– IV –
—¿Usted quién es? —pregunta el profesional a Pablo.
—Un amigo.
—¿Y usted, señora?
—Una amiga, también —responde Helena.
El doctor interroga ahora a Candela quien, sin saber qué responder, mira a Rouviot.
—Ella es la mujer —contesta él.
—¿Qué? —pregunta Helena, con voz apenas audible—. Rubio, es una joda, ¿no?
—Callate. Después te explico.
Ajeno al comentario, el médico se dirige específicamente a Candela.
—Señora, su marido está grave. Entró al hospital en shock y en estado de coma, con un cuadro clínico muy delicado debido a una herida de bala. Estamos intentando estabilizar sus signos vitales, razón por la cual lo intubamos, comenzamos a pasarle algunas drogas y en este momento está conectado en ARM.
—¿Qué es eso? —murmura Helena a Pablo.
—Asistencia respiratoria mecánica.
—¿O sea?
—Que está enchufado a un respirador artificial.
Helena cierra los ojos y mueve la cabeza en un gesto de incredulidad.
—¿Y cuáles son los próximos pasos? —pregunta Pablo.
—Bueno, en cuanto esté emodinámicamente estable lo vamos a llevar para hacerle una Tomografía Computada y ver si podemos intervenirlo. Pero eso ya lo decidirá el cirujano cuando llegue.
—¿Puedo preguntarle quién es?
Antúnez señala con la cabeza la plantilla en la cual figuran los miembros del servicio.
—El jefe de Neurocirugía.
Pablo mira, reconoce el nombre y su gesto se ensombrece. El doctor Ramón Uzarrizaga es, tal vez, el especialista más capacitado que haya en el país.
—¿Lo conocés? —le pregunta Helena.
—Sí. El Gitano y yo lo tuvimos como titular de Neurofisiología en la facultad. Es una eminencia.
—Mejor, entonces. ¿Por qué lo decís con tanta preocupación?
—Porque imagino que nadie molestaría al jefe del servicio a esta hora a menos que el caso sea muy grave.
Candela lo mira angustiada.
—Bueno, señora —continúa Antúnez—, esto es lo que puedo decirle por ahora. Si todo va como esperamos, en unos minutos le haremos el estudio y entonces podremos comunicarle algo más. Con permiso.

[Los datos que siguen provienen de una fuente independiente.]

(* ===== verification/Model.v ===== *)
(** * Data model

    The records of [internal/model/model.go] and the wire types of
    [internal/room/hub.go].  The Go enumerations are defined string types whose
    values come from JSON and the database, so any string can occur: they are
    strings here, with the named constants. *)

From S2P Require Import Prelude GoNum.

Definition UserRole : Type := string.
Definition UserRoleAdmin : UserRole := "admin".
Definition UserRoleUser : UserRole := "user".

Module User.
(** [model.User]: the stored account. *)
Record t := mk {
  ID : string; Email : string; Username : string; PasswordHash : string;
  Nickname : string; AvatarURL : string; Role : UserRole;
  CreatedAt : time; UpdatedAt : time;
}.
#[global] Instance eq_dec : EqDecision t.
Proof. solve_decision. Defined.

Definition set_PasswordHash (h : string) (u : t) : t :=
  mk (ID u) (Email u) (Username u) h (Nickname u) (AvatarURL u) (Role u)
     (CreatedAt u) (UpdatedAt u).
End User.

Definition RoomVisibility : Type := string.
Definition RoomVisibilityPublic : RoomVisibility := "public".
Definition RoomVisibilityPrivate : RoomVisibility := "private".

Module Room.
(** [model.Room]: the stored room. *)
Record t := mk {
  ID : string; Name : string; OwnerID : string; Visibility : RoomVisibility;
  PasswordHash : string; CurrentVideo : string;
  CreatedAt : time; UpdatedAt : time;
}.
#[global] Instance eq_dec : EqDecision t.
Proof. solve_decision. Defined.

Definition set_CurrentVideo (v : string) (r : t) : t :=
  mk (ID r) (Name r) (OwnerID r) (Visibility r) (PasswordHash r) v
     (CreatedAt r) (UpdatedAt r).
End Room.

Definition PlaybackAction : Type := string.
Definition PlaybackActionPlay : PlaybackAction := "play".
Definition PlaybackActionPause : PlaybackAction := "pause".
Definition PlaybackActionSeek : PlaybackAction := "seek".
Definition PlaybackActionNext : PlaybackAction := "next".
Definition PlaybackActionSwitch : PlaybackAction := "switch".

Definition PlaybackMode : Type := string.
Definition PlaybackModeSequential : PlaybackMode := "sequential".
Definition PlaybackModeLoop : PlaybackMode := "loop".

Module QueueItemRef.
Record t := mk { ID : string; VideoID : string; Position : Z }.
#[global] Instance eq_dec : EqDecision t.
Proof. solve_decision. Defined.
End QueueItemRef.

Module RoomState.
(** [model.RoomState]: the playback state kept in the cache. *)
Record t := mk {
  RoomID : string; VideoID : string; Queue : list string;
  QueueMeta : list QueueItemRef.t; Action : PlaybackAction; Position : float64;
  PlaybackMode : PlaybackMode; VideoDuration : float64; ControlVersion : Z;
  UpdatedBy : string; UpdatedAt : time; BaseUpdatedAt : time;
}.
#[global] Instance eq_dec : EqDecision t.
Proof. solve_decision. Defined.

Definition set_RoomID (x : string) (s : t) : t :=
  mk x (VideoID s) (Queue s) (QueueMeta s) (Action s) (Position s)
     (PlaybackMode s) (VideoDuration s) (ControlVersion s) (UpdatedBy s)
     (UpdatedAt s) (BaseUpdatedAt s).
Definition set_VideoID (x : string) (s : t) : t :=
  mk (RoomID s) x (Queue s) (QueueMeta s) (Action s) (Position s)
     (PlaybackMode s) (VideoDuration s) (ControlVersion s) (UpdatedBy s)
     (UpdatedAt s) (BaseUpdatedAt s).
Definition set_Action (x : string) (s : t) : t :=
  mk (RoomID s) (VideoID s) (Queue s) (QueueMeta s) x (Position s)
     (PlaybackMode s) (VideoDuration s) (ControlVersion s) (UpdatedBy s)
     (UpdatedAt s) (BaseUpdatedAt s).
Definition set_Position (x : float64) (s : t) : t :=
  mk (RoomID s) (VideoID s) (Queue s) (QueueMeta s) (Action s) x
     (PlaybackMode s) (VideoDuration s) (ControlVersion s) (UpdatedBy s)
     (UpdatedAt s) (BaseUpdatedAt s).
Definition set_VideoDuration (x : float64) (s : t) : t :=
  mk (RoomID s) (VideoID s) (Queue s) (QueueMeta s) (Action s) (Position s)
     (PlaybackMode s) x (ControlVersion s) (UpdatedBy s)
     (UpdatedAt s) (BaseUpdatedAt s).
Definition set_UpdatedAt (x : time) (s : t) : t :=
  mk (RoomID s) (VideoID s) (Queue s) (QueueMeta s) (Action s) (Position s)
     (PlaybackMode s) (VideoDuration s) (ControlVersion s) (UpdatedBy s)
     x (BaseUpdatedAt s).
Definition set_BaseUpdatedAt (x : time) (s : t) : t :=
  mk (RoomID s) (VideoID s) (Queue s) (QueueMeta s) (Action s) (Position s)
     (PlaybackMode s) (VideoDuration s) (ControlVersion s) (UpdatedBy s)
     (UpdatedAt s) x.
End RoomState.

Module HubUser.
(** [room.User]: the sender carried by realtime messages. *)
Record t := mk {
  ID : string; Username : string; Nickname : string; Role : UserRole; IsOwner : bool;
}.
#[global] Instance eq_dec : EqDecision t.
Proof. solve_decision. Defined.
Definition zero : t := mk "" "" "" "" false.
Definition set_Nickname (n : string) (u : t) : t :=
  mk (ID u) (Username u) n (Role u) (IsOwner u).
End HubUser.

Module Message.
(** [room.Message]; its [Payload] field is never set by the code under src/. *)
Record t := mk {
  Type_ : string; Action : PlaybackAction; Event : string; Position : float64;
  VideoID : string; Queue : list string; Timestamp : Z; ControlVersion : Z;
  PlaybackMode : PlaybackMode; UpdatedAt : Z; User : option HubUser.t;
}.
#[global] Instance eq_dec : EqDecision t.
Proof. solve_decision. Defined.
End Message.

(** What is handed to [Publisher.PublishRoomMessage] as [data any]: a room
    message, or the JSON text of a chat message. *)
Inductive PubData : Type :=
  | PubMessage (m : Message.t)
  | PubRaw (json : string).
#[export] Instance PubData_eq_dec : EqDecision PubData.
Proof. solve_decision. Defined.

Module Snapshot.
(** [room.Snapshot] *)
Record t := mk {
  RoomID : string; State : option RoomState.t; Queue : list string; ViewerCount : Z;
}.
End Snapshot.

Module ControlInput.
(** [room.ControlInput] *)
Record t := mk {
  Action : PlaybackAction; Position : float64; VideoID : string; Queue : list string;
  PlaybackMode : PlaybackMode; ClientVersion : Z; VideoDuration : float64;
}.
#[global] Instance eq_dec : EqDecision t.
Proof. solve_decision. Defined.
End ControlInput.

Module RoomMember.
(** [cache.RoomMember] *)
Record t := mk { UserID : string; Username : string }.
#[global] Instance eq_dec : EqDecision t.
Proof. solve_decision. Defined.
End RoomMember.

Module ListRoomsOpts.
(** [store.ListRoomsOpts] *)
Record t := mk { Limit : Z; Offset : Z; Query : string; OwnerID : string }.
End ListRoomsOpts.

El médico se retira y los tres se miran en silencio. De pronto, como si un pensamiento se le hubiera impuesto, Pablo toma una decisión.
—Me voy.
—¿Adónde? —pregunta Helena sorprendida.
—Al consultorio del Gitano.
—¿Para qué?
—No lo sé. Quiero verlo y… —se interrumpe—. ¿Qué querés que te diga? No me entra en la cabeza que José se haya querido matar, y puede haber quedado algún rastro, algo que ayude a la investigación.
—Pero ya está la policía en el lugar, y ellos saben mejor que vos cómo se procede en estos casos —le señala Helena.
—Sí, ya lo sé. Pero es justamente eso: un caso. Y para ellos todos los casos son iguales, en cambio para mí no. —Hace una pausa—. Imagino que deben estar fumando y haciendo chistes mientras esperan que llegue el delivery con la pizza.
Helena intenta interrumpirlo, pero Pablo la detiene.
—Perdoname. Ya sé que es parte de su trabajo y lo entiendo, pero igual necesito ir para allá.
—No te van a dejar entrar, Rubio. Ese lugar ya no es el consultorio de tu mejor amigo, ahora es la escena de un delito —duda—. De un crimen, o como mierda se diga.
—No te preocupes por eso que yo lo arreglo.
Ella lo mira intrigada.
—¿En qué estás pensando?
—No importa. —Suspira y mira a Candela—. Vos ocupate de cuidarla, y por ningún motivo la dejes sola. ¿Entendiste? Y en cuanto haya alguna novedad me llamás.
—Sí, señor —responde con ironía.
Pablo le sonríe, acaricia una vez más a Candela y se pierde recorriendo el mismo pasillo por el que había llegado minutos atrás. Las dos mujeres se quedan en silencio frente a la puerta de Terapia hasta que Helena la mira con ternura y le pone una mano sobre el hombro.
—A ver, gallega, decime ¿cómo es eso de que vos sos la mujer del Gitano?
Candela la mira algo asustada. Pero sabe que, si Pablo la ha dejado a su cuidado, debe confiar en ella. Y si algo necesita en este momento es poder confiar en alguien.